Multicultural gardens are at home in public parks
· Cities have become multicultural. Food provides opportunities to help cities become intercultural — please teach me about your culture and I am happy to teach you about mine, if you wish. Producing foods that express First Nations heritage, for example, should be as obvious as the exotic enclosed gardens that most cities built during the 1800s. Community gardens allow people to share ideas and seeds about crops that grow well in the local climate.
· We have only begun to explore the potential for eating “edible weeds.” These can be allowed to grow free along wilderness paths and other areas designed for rambling walks.
Gardening in barren traffic ares beautifies, stores carbon, cleans air, and maybe offers a snack
· Traffic safety problems are leading many local governments to adopt some version of “living streets” or “street reclaiming” planning — which goes beyond road bumps, which slow cars down, to initiatives that invite residents to treat the street as front yards shared by slow-moving cars. Opportunities abound in such street redesigns to provide opportunities for food production. In other words, food becomes a tool of new kinds of planning that humanize the city.

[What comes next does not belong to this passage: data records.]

Definition visitor_decls_6 : list (string * list argty) := [
  ("SADDLV", [ABool; AImm 2; AVec; AVec]);
  ("SMAXV", [ABool; AImm 2; AVec; AVec]);
  ("SMINV", [ABool; AImm 2; AVec; AVec]);
  ("ADDV", [ABool; AImm 2; AVec; AVec]);
  ("FMAXNMV_1", [ABool; AVec; AVec]);
  ("FMAXNMV_2", [ABool; ABool; AVec; AVec]);
  ("FMAXV_1", [ABool; AVec; AVec]);
  ("FMAXV_2", [ABool; ABool; AVec; AVec]);
  ("FMINNMV_1", [ABool; AVec; AVec]);
  ("FMINNMV_2", [ABool; ABool; AVec; AVec]);
  ("FMINV_1", [ABool; AVec; AVec]);
  ("FMINV_2", [ABool; ABool; AVec; AVec]);
  ("UADDLV", [ABool; AImm 2; AVec; AVec]);
  ("UMAXV", [ABool; AImm 2; AVec; AVec]);
  ("UMINV", [ABool; AImm 2; AVec; AVec]);
  ("SADDL", [ABool; AImm 2; AVec; AVec; AVec]);
  ("SADDW", [ABool; AImm 2; AVec; AVec; AVec]);
  ("SSUBL", [ABool; AImm 2; AVec; AVec; AVec]);
  ("SSUBW", [ABool; AImm 2; AVec; AVec; AVec]);
  ("ADDHN", [ABool; AImm 2; AVec; AVec; AVec]);
  ("SABAL", [ABool; AImm 2; AVec; AVec; AVec]);
  ("SUBHN", [ABool; AImm 2; AVec; AVec; AVec]);
  ("SABDL", [ABool; AImm 2; AVec; AVec; AVec]);
  ("SMLAL_vec", [ABool; AImm 2; AVec; AVec; AVec]);
  ("SMLSL_vec", [ABool; AImm 2; AVec; AVec; AVec]);
  ("SMULL_vec", [ABool; AImm 2; AVec; AVec; AVec]);
  ("PMULL", [ABool; AImm 2; AVec; AVec; AVec]);
  ("UADDL", [ABool; AImm 2; AVec; AVec; AVec]);
  ("UADDW", [ABool; AImm 2; AVec; AVec; AVec]);
  ("USUBL", [ABool; AImm 2; AVec; AVec; AVec]);
  ("USUBW", [ABool; AImm 2; AVec; AVec; AVec]);
  ("RADDHN", [ABool; AImm 2; AVec; AVec; AVec]);
  ("UABAL", [ABool; AImm 2; AVec; AVec; AVec]);
  ("RSUBHN", [ABool; AImm 2; AVec; AVec; AVec]);
  ("UABDL", [ABool; AImm 2; AVec; AVec; AVec]);
  ("UMLAL_vec", [ABool; AImm 2; AVec; AVec; AVec]);
  ("UMLSL_vec", [ABool; AImm 2; AVec; AVec; AVec]);
  ("UMULL_vec", [ABool; AImm 2; AVec; AVec; AVec]);
  ("SQDMLAL_vec_2", [ABool; AImm 2; AVec; AVec; AVec]);
  ("SQDMLSL_vec_2", [ABool; AImm 2; AVec; AVec; AVec]);
  ("SQDMULL_vec_2", [ABool; AImm 2; AVec; AVec; AVec]);
  ("SHADD", [ABool; AImm 2; AVec; AVec; AVec]);
  ("SRHADD", [ABool; AImm 2; AVec; AVec; AVec]);
  ("SHSUB", [ABool; AImm 2; AVec; AVec; AVec]);
  ("SMAX", [ABool; AImm 2; AVec; AVec; AVec]);
  ("SMIN", [ABool; AImm 2; AVec; AVec; AVec]);
  ("SABD", [ABool; AImm 2; AVec; AVec; AVec]);
  ("SABA", [ABool; AImm 2; AVec; AVec; AVec]);
  ("MLA_vec", [ABool; AImm 2; AVec; AVec; AVec]);
  ("MUL_vec", [ABool; AImm 2; AVec; AVec; AVec]);
  ("SMAXP", [ABool; AImm 2; AVec; AVec; AVec]);
  ("SMINP", [ABool; AImm 2; AVec; AVec; AVec]);
  ("ADDP_vec", [ABool; AImm 2; AVec; AVec; AVec]);
  ("FMLAL_vec_1", [ABool; ABool; AVec; AVec; AVec]);
  ("FMLAL_vec_2", [ABool; ABool; AVec; AVec; AVec]);
  ("AND_asimd", [ABool; AVec; AVec; AVec]);
  ("BIC_asimd_reg", [ABool; AVec; AVec; AVec]);
  ("FMLSL_vec_1", [ABool; ABool; AVec; AVec; AVec]);
  ("FMLSL_vec_2", [ABool; ABool; AVec; AVec; AVec]);
  ("ORR_asimd_reg", [ABool; AVec; AVec; AVec]);
  ("ORN_asimd", [ABool; AVec; AVec; AVec]);
  ("UHADD", [ABool; AImm 2; AVec; AVec; AVec]);
  ("URHADD", [ABool; AImm 2; AVec; AVec; AVec]);
  ("UHSUB", [ABool; AImm 2; AVec; AVec; AVec]);
  ("UMAX", [ABool; AImm 2; AVec; AVec; AVec]);
  ("UMIN", [ABool; AImm 2; AVec; AVec; AVec]);
  ("UABD", [ABool; AImm 2; AVec; AVec; AVec]);
  ("UABA", [ABool; AImm 2; AVec; AVec; AVec]);
  ("MLS_vec", [ABool; AImm 2; AVec; AVec; AVec]);
  ("PMUL", [ABool; AImm 2; AVec; AVec; AVec]);
  ("UMAXP", [ABool; AImm 2; AVec; AVec; AVec]);
  ("UMINP", [ABool; AImm 2; AVec; AVec; AVec]);
  ("EOR_asimd", [ABool; AVec; AVec; AVec]);
  ("BSL", [ABool; AVec; AVec; AVec]);
  ("BIT", [ABool; AVec; AVec; AVec]);
  ("BIF", [ABool; AVec; AVec; AVec]);
  ("FMAXNM_2", [ABool; ABool; AVec; AVec; AVec]);
  ("FMLA_vec_2", [ABool; ABool; AVec; AVec; AVec]);
  ("FADD_2", [ABool; ABool; AVec; AVec; AVec]);
  ("FMAX_2", [ABool; ABool; AVec; AVec; AVec]);
  ("FMINNM_2", [ABool; ABool; AVec; AVec; AVec]);
  ("FMLS_vec_2", [ABool; ABool; AVec; AVec; AVec]);
  ("FSUB_2", [ABool; ABool; AVec; AVec; AVec]);
  ("FMIN_2", [ABool; ABool; AVec; AVec; AVec]);
  ("FMAXNMP_vec_2", [ABool; ABool; AVec; AVec; AVec]);
  ("FADDP_vec_2", [ABool; ABool; AVec; AVec; AVec]);
  ("FMUL_vec_2", [ABool; ABool; AVec; AVec; AVec]);
  ("FMAXP_vec_2", [ABool; ABool; AVec; AVec; AVec]);
  ("FDIV_2", [ABool; ABool; AVec; AVec; AVec]);
  ("FMINNMP_vec_2", [ABool; ABool; AVec; AVec; AVec]);
  ("FMINP_vec_2", [ABool; ABool; AVec; AVec; AVec]);
  ("FMULX_vec_4", [ABool; ABool; AVec; AVec; AVec]);
  ("FCMEQ_reg_4", [ABool; ABool; AVec; AVec; AVec]);
  ("FRECPS_4", [ABool; ABool; AVec; AVec; AVec]);
  ("FRSQRTS_4", [ABool; ABool; AVec; AVec; AVec]);
  ("FCMGE_reg_4", [ABool; ABool; AVec; AVec; AVec]);
  ("FACGE_4", [ABool; ABool; AVec; AVec; AVec]);
  ("FABD_4", [ABool; ABool; AVec; AVec; AVec]);
  ("FCMGT_reg_4", [ABool; ABool; AVec; AVec; AVec]);
  ("FACGT_4", [ABool; ABool; AVec; AVec; AVec]);
  ("SQADD_2", [ABool; AImm 2; AVec; AVec; AVec]);
  ("SQSUB_2", [ABool; AImm 2; AVec; AVec; AVec]);
  ("CMGT_reg_2", [ABool; AImm 2; AVec; AVec; AVec]);
  ("CMGE_reg_2", [ABool; AImm 2; AVec; AVec; AVec]);
  ("SSHL_2", [ABool; AImm 2; AVec; AVec; AVec]);
  ("SQSHL_reg_2", [ABool; AImm 2; AVec; AVec; AVec]);
  ("SRSHL_2", [ABool; AImm 2; AVec; AVec; AVec]);
  ("SQRSHL_2", [ABool; AImm 2; AVec; AVec; AVec]);
  ("ADD_vector", [ABool; AImm 2; AVec; AVec; AVec]);
  ("CMTST_2", [ABool; AImm 2; AVec; AVec; AVec]);
  ("SQDMULH_vec_2", [ABool; AImm 2; AVec; AVec; AVec]);
  ("UQADD_2", [ABool; AImm 2; AVec; AVec; AVec]);
  ("UQSUB_2", [ABool; AImm 2; AVec; AVec; AVec]);
  ("CMHI_2", [ABool; AImm 2; AVec; AVec; AVec]);
  ("CMHS_2", [ABool; AImm 2; AVec; AVec; AVec]);
  ("USHL_2", [ABool; AImm 2; AVec; AVec; AVec]);
  ("UQSHL_reg_2", [ABool; AImm 2; AVec; AVec; AVec]);
  ("URSHL_2", [ABool; AImm 2; AVec; AVec; AVec]);
  ("UQRSHL_2", [ABool; AImm 2; AVec; AVec; AVec]);
  ("SUB_2", [ABool; AImm 2; AVec; AVec; AVec]);
  ("CMEQ_reg_2", [ABool; AImm 2; AVec; AVec; AVec]);
  ("SQRDMULH_vec_2", [ABool; AImm 2; AVec; AVec; AVec]);
  ("MOVI", [ABool; ABool; AImm 1; AImm 1; AImm 1; AImm 4; AImm 1; AImm 1; AImm 1; AImm 1; AImm 1; AVec]);
  ("FMOV_2", [ABool; ABool; AImm 1; AImm 1; AImm 1; AImm 1; AImm 1; AImm 1; AImm 1; AImm 1; AVec]);
  ("FMOV_3", [ABool; AImm 1; AImm 1; AImm 1; AImm 1; AImm 1; AImm 1; AImm 1; AImm 1; AVec]);
  ("SSHR_2", [ABool; AImm 4; AImm 3; AVec; AVec]);
  ("SSRA_2", [ABool; AImm 4; AImm 3; AVec; AVec]);
  ("SRSHR_2", [ABool; AImm 4; AImm 3; AVec; AVec]);
  ("SRSRA_2", [ABool; AImm 4; AImm 3; AVec; AVec]);
  ("SHL_2", [ABool; AImm 4; AImm 3; AVec; AVec]);
  ("SQSHL_imm_2", [ABool; AImm 4; AImm 3; AVec; AVec]);
  ("SHRN", [ABool; AImm 4; AImm 3; AVec; AVec]);
  ("RSHRN", [ABool; AImm 4; AImm 3; AVec; AVec]);
  ("SQSHRN_2", [ABool; AImm 4; AImm 3; AVec; AVec]);
  ("SQRSHRN_2", [ABool; AImm 4; AImm 3; AVec; AVec]);
  ("SSHLL", [ABool; AImm 4; AImm 3; AVec; AVec]);
  ("SCVTF_fix_2", [ABool; AImm 4; AImm 3; AVec; AVec]);
  ("FCVTZS_fix_2", [ABool; AImm 4; AImm 3; AVec; AVec]);
  ("USHR_2", [ABool; AImm 4; AImm 3; AVec; AVec]);
  ("USRA_2", [ABool; AImm 4; AImm 3; AVec; AVec]);
  ("URSHR_2", [ABool; AImm 4; AImm 3; AVec; AVec]);
  ("URSRA_2", [ABool; AImm 4; AImm 3; AVec; AVec])].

· Cities facing intense rainfall and storms during this era of global warming are increasingly exploring “green infrastructure” — such as green roofs, green walls and rain gardens, which beautify the city at all times while protecting the city during storms that commonly destroy old cement-based infrastructure. There is no reason why the plants on green roofs and walls or in rain gardens cannot be food plants, adding another layer of value and public benefit.
· Shopping malls will almost certainly need to be reinvented. They are well positioned to become areas featuring green infrastructure and food production.

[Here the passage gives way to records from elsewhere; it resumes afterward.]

(* ===== verification/IrOpcodes.v ===== *)
(** The instruction set of dynarmic's intermediate representation: the types
    ([ir/type.h]), the opcodes with their signatures ([ir/opcodes.inc]) and the
    classification of opcodes ([ir/microinstruction.cpp]). *)
From S2P Require Import Prelude.
Local Open Scope Z_scope.

Module Ty.
Inductive t : Type :=
| Void | A32Reg | A32ExtReg | A64Reg | A64Vec | Opaque | U1 | U8 | U16 | U32 | U64 | U128 | CoprocInfo | NZCVFlags | Cond | Table | AccType.
#[global] Instance t_eq_dec : EqDecision t := ltac:(solve_decision).
End Ty.
Definition AreTypesCompatible (t1 t2 : Ty.t) : bool := bool_decide (t1 = t2) || bool_decide (t1 = Ty.Opaque) || bool_decide (t2 = Ty.Opaque).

· One good public service deserves another, and local government support for food production leads logically to libraries being enlisted — as places that lend not just books but gardening tools and micro-processing equipment.

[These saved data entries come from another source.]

(** ** Occurrences *)
Lemma occ_app j l r : occ j (l ++ r) = occ j l + occ j r.
Proof. unfold occ. by rewrite filter_app, length_app. Qed.
Lemma occ_void j n : occ j (replicate n ValueVoid) = 0.
Proof. induction n; [done|]. simpl. unfold occ in *. by rewrite filter_cons_False by done. Qed.
Lemma occ_ref j k : Z.of_nat (occ j [Ref k]) = one_if (j = k).
Proof. unfold occ, one_if. rewrite filter_cons. repeat case_decide; simplify_eq; done. Qed.
Lemma occ_imm j ty z : occ j [Imm ty z] = 0.
Proof. done. Qed.
Lemma occ_insert j k v old us : us !! k = Some old -> occ j (<[k := v]> us) + occ j [old] = occ j us + occ j [v].
Proof.
  intros Hk. pose proof (lookup_lt_Some _ _ _ Hk). rewrite insert_take_drop by done.
  rewrite <- (take_drop_middle us k old Hk) at 3. change (v :: drop (S k) us) with ([v] ++ drop (S k) us). change (old :: drop (S k) us) with ([old] ++ drop (S k) us).
  rewrite !occ_app. lia.
Qed.
Lemma pseudo_one_arg o : IsAPseudoOperation o = true -> GetNumArgsOf o = 1.
Proof. by destruct o. Qed.

(** ** Changing an instruction *)
Section Change.
Context (b : Block) (pre post : list nat) (i : nat) (o : Opcode) (vs : list Value).
Context (Hw : wf b) (E : instructions b = pre ++ i :: post) (Hi : core b i = Some (o, vs)).

Lemma the_inst_ok : inst_ok b pre o vs.
Proof. destruct (so_inst b (wf_shape b Hw) _ _ _ E) as (o' & vs' & Hc & Hok). rewrite Hi in Hc. by simplify_eq. Qed.
Lemma arg_refs_in k v : vs !! k = Some v -> refs_in pre v.
Proof. apply inst_ok_refs with b o, the_inst_ok. Qed.
Lemma pseudo_arg_0 k j : IsAPseudoOperation o = true -> vs !! k = Some (Ref j) -> k = 0.
Proof.
  intros Hp Hv. destruct k as [|k]; [done|]. pose proof (pseudo_one_arg o Hp).
  pose proof (io_rest _ _ _ _ the_inst_ok _ _ Hv ltac:(lia)). done.
Qed.
Lemma i_here : i ∈ instructions b.
Proof. rewrite E. set_solver. Qed.
Lemma block_inst j : j ∈ instructions b -> is_Some (pool b !! j).
Proof.
  intros (l & r & E')%list_elem_of_split. destruct (so_inst b (wf_shape b Hw) _ _ _ E') as (? & ? & (x & -> & _)%core_pool & _). by eexists.
Qed.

· The concept of the “sharing economy” has been taken over by services such as Uber and Air B & B. But the original idea was for people to turn Internet connections into a hub — places to exchange goods or services. Such platforms encourage people who are already growing food to use the inevitable surplus created by any garden to swap for other goods or services.
The forest commons of India inspired many food leaders, including Vandana Shiva
The great Indian thinker on food issues, Vandana Shiva, has argued that food has created a movement of ands, not buts. Given this truth, it is not really possible to write a book exclusively on public produce, as Nordahl well knows. The topics inevitably widen into food on public lands and the economy, and transportation and health, and so on. That’s one reason why Nordahl’s book will be in continual need for expansion.
On top of that, the idea of producing food on public lands is what Barry Martin, of the Toronto-based communications firm Hypenotic, calls “generative.” It encourages others to run with particular aspects of an idea.
Good on Nordahl for having generated this unusually important conversation.